Mientas la mayoría de los lectores se degustaban, entre la nostalgia y la tristeza, con las letras del joven García Márquez, a mí me llamó la atención otra cosa… ¿Quién era Heleno?, ¿Por qué Gabo se rendía a sus pies si el mismo Di Stefano estaba en la cancha?, ¿Por qué yo, supuesto conocedor de fútbol, no sabía de su existencia?… Solo preguntas que se harían aquellos anormales que solo pensamos en fútbol, estadísticas, equipos, jugadores, etc., que andamos olfateando, cuales perros sabuesos, historias de fútbol hasta en las circunstancias más inoportunas.

el dia en que el futbol murioResulta entonces que me topé con Heleno de Freitas que, según los artículos y notas que encontré, pudo haber sido igual o más grande que Pelé. Dicen que era picardía pura, efectividad y elegancia. Desafortunadamente no nació con “estrella”; primero porque explotó en los 40s cuando no hubo Mundiales, y segundo porque su personalidad, carácter conflictivo y debilidad por los vicios mundanos acabaron rápidamente con lo que pudo ser LA LEYENDA MÁS GRANDE DEL FÚTBOL MUNDIAL.

Su vida y su carrera fueron tan trágicas, tan cortas y tan espectaculares que han sido material de varios libros (entre otros, “El día en que el fútbol murió” del periodista colombiano Andrés Salcedo), además de obras de teatro y hasta de películas (de hecho, hay una protagonizada por Angie Cepeda… buenísima, digo, la película).

Ahí les dejo los cortos:

Heleno venia de familia de negociantes, era culto, poliglota, bien parecido y hasta logró el título de abogado paralelamente a su carrera de futbolista. Tenía todo para triunfar, tenía el mundo a sus pies, pero lo que pudo ser una película con un final feliz terminó en “tragedia griega”.
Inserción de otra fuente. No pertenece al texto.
(** The capacity changes at a call only when the buffer was full. *)
Lemma doubling_step (k : nat) : doubling (S k) ≠ doubling k → doubling k = Z.of_nat k.
Proof.
  intros Hne. pose proof (doubling_ge k).
  destruct (decide (Z.of_nat k < doubling k)) as [Hlt|]; [|lia].
  by apply doubling_free in Hlt.
Qed.

(** The capacity after one more [push_back], when the capacity follows the
    doubling schedule. *)
Lemma grown_doubling (k : nat) c' :
  c' = (if decide (Z.of_nat k = doubling k) then grown (doubling k) else doubling k) →
  Z.of_nat (S k) ≤ c' → doubling k < two64 →
  c' = doubling (S k).
Proof.
  intros -> Hle Hcap. pose proof (doubling_ge k) as Hge.
  destruct (decide (Z.of_nat k = doubling k)) as [Heq|Hne].
  - unfold grown in *. destruct (decide (doubling k = 0)) as [Hz|Hnz].
    + assert (k = 0%nat) as -> by lia. done.
    + rewrite (doubling_full k) by lia. rewrite <- Heq in *.
      unfold wrap in *. pose proof two64_pos.
      destruct (decide (Z.of_nat k * 2 < two64)) as [Hs|Hb].
      * rewrite Z.mod_small in * by lia. lia.
      * exfalso.
        assert ((Z.of_nat k * 2) `mod` two64 = Z.of_nat k * 2 - two64) as Hm.
        { symmetry. apply (Z.mod_unique _ _ 1); lia. }
        lia.
  - symmetry. apply doubling_free. lia.
Qed.

Lemma wp_size this v O (H : store) F (Q : Z → world → Prop) E U :
  O !! this = Some v → Q (size_ v) (World O H F) →
  wp (size this) (World O H F) Q E U.
Proof. intros Hv HQ. apply wp_bind, (wp_get _ _ _ _ _ _ _ _ Hv). by apply wp_ret. Qed.

Lemma wp_capacity this v O (H : store) F (Q : Z → world → Prop) E U :
  O !! this = Some v → Q (capacity_ v) (World O H F) →
  wp (capacity this) (World O H F) Q E U.
Proof. intros Hv HQ. apply wp_bind, (wp_get _ _ _ _ _ _ _ _ Hv). by apply wp_ret. Qed.

Lemma nothrow_size this : nothrow (size (T := T) this).
Proof. unfold size. nothrow_go. Qed.
Lemma nothrow_capacity this : nothrow (capacity (T := T) this).
Proof. unfold capacity. nothrow_go. Qed.
#[local] Hint Resolve nothrow_size nothrow_capacity : nothrow.

Lemma nothrow_push_trace this (xs : list T) : nothrow (push_trace this xs).
Proof. induction xs; cbn [push_trace]; nothrow_go. Qed.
Su exquisito talento fue descubierto por un director técnico que se hacía pasar por un tendero en las playas de Copacabana y que les lanzaba naranjas a los muchachos para que ver como reaccionaban… Heleno hizo malabares con la naranja y pronto estaría formando oficialmente con el Botafogo, donde jugaría la gran parte de su carrera; de 1939 a 1948, como principal ídolo de la fanaticada.

También pasaría brevemente por Boca Juniors, por Vasco da Gama, por el Junior de Barranquilla, ahí donde García Márquez lo admiró sin el más mínimo sentido del ridículo, y después, al intentar volver a Brasil, fue desechado por su mal estado y por sus ya conocidos y recurrentes altercados con compañeros, árbitros, hinchas, directores técnicos, periodistas y rivales… más tarde se sabría que tenía neurosífilis, lo que explicaría sus comportamientos irracionales.

Se decía que odiaba el fútbol y que solo jugaba para tener esa sensación de victoria, para lograr la admiración de los fanáticos, para alimentar su ego y para darse aires de galán y de superestrella.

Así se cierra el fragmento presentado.